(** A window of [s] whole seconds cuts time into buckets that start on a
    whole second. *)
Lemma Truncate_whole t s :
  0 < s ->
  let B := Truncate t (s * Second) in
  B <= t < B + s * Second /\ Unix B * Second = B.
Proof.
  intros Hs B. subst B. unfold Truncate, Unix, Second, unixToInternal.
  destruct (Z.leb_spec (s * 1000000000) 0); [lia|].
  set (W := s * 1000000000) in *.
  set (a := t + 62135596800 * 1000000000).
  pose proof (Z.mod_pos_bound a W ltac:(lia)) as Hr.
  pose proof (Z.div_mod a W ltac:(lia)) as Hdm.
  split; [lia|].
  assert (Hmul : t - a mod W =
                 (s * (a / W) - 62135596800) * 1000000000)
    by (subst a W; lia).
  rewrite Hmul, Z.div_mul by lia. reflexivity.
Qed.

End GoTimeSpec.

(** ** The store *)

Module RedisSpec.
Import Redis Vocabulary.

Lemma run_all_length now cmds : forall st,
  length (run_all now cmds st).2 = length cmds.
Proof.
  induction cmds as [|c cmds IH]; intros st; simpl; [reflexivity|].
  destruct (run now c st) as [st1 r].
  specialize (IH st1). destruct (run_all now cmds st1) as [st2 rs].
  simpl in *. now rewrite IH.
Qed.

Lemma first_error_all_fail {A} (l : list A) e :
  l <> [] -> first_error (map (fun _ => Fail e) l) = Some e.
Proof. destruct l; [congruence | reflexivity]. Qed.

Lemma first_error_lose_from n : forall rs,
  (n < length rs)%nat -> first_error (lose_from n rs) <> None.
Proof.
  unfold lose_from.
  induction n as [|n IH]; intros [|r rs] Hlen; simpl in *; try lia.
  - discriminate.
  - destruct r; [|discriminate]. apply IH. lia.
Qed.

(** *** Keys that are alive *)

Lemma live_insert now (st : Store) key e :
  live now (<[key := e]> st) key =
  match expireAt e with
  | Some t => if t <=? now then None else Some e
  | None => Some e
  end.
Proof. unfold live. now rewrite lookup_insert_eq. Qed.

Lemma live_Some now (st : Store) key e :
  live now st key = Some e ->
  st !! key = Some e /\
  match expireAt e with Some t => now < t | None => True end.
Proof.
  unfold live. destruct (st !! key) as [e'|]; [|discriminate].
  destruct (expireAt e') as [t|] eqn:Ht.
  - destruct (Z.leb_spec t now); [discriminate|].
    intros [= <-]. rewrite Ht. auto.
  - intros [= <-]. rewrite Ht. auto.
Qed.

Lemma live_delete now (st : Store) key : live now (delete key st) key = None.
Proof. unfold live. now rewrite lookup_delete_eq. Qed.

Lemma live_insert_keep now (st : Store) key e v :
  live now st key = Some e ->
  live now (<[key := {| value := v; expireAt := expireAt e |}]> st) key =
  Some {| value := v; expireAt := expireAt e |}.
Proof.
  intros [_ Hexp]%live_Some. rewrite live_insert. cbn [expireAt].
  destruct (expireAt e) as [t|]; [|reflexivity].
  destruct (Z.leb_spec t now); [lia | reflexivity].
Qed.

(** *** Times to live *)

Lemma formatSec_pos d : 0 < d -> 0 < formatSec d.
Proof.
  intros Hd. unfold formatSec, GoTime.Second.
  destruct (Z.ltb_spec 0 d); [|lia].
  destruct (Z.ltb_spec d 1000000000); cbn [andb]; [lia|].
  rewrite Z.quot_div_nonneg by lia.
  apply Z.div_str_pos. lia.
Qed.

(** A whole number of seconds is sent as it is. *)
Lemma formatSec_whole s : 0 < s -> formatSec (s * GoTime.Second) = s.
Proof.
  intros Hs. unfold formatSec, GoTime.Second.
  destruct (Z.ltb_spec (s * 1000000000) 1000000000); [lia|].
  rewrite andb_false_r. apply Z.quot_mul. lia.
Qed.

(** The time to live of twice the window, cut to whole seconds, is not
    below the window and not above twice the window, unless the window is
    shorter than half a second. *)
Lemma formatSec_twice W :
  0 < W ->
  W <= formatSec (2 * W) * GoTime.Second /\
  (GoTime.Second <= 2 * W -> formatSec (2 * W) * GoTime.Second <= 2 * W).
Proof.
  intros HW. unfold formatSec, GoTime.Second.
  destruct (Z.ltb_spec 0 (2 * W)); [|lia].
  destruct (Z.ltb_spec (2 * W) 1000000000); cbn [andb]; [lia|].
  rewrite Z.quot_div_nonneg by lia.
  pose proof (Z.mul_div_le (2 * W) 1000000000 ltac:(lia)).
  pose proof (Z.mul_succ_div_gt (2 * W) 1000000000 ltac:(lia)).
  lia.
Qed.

Exercise aim —
Copy out the lines above exactly, beginning at the one that contains "destruct (run now c st) as [st1 r]." and ending at the one that contains "unfold lose_from.".

Response to this exercise —
  destruct (run now c st) as [st1 r].
  specialize (IH st1). destruct (run_all now cmds st1) as [st2 rs].
  simpl in *. now rewrite IH.
Qed.

Lemma first_error_all_fail {A} (l : list A) e :
  l <> [] -> first_error (map (fun _ => Fail e) l) = Some e.
Proof. destruct l; [congruence | reflexivity]. Qed.

Lemma first_error_lose_from n : forall rs,
  (n < length rs)%nat -> first_error (lose_from n rs) <> None.
Proof.
  unfold lose_from.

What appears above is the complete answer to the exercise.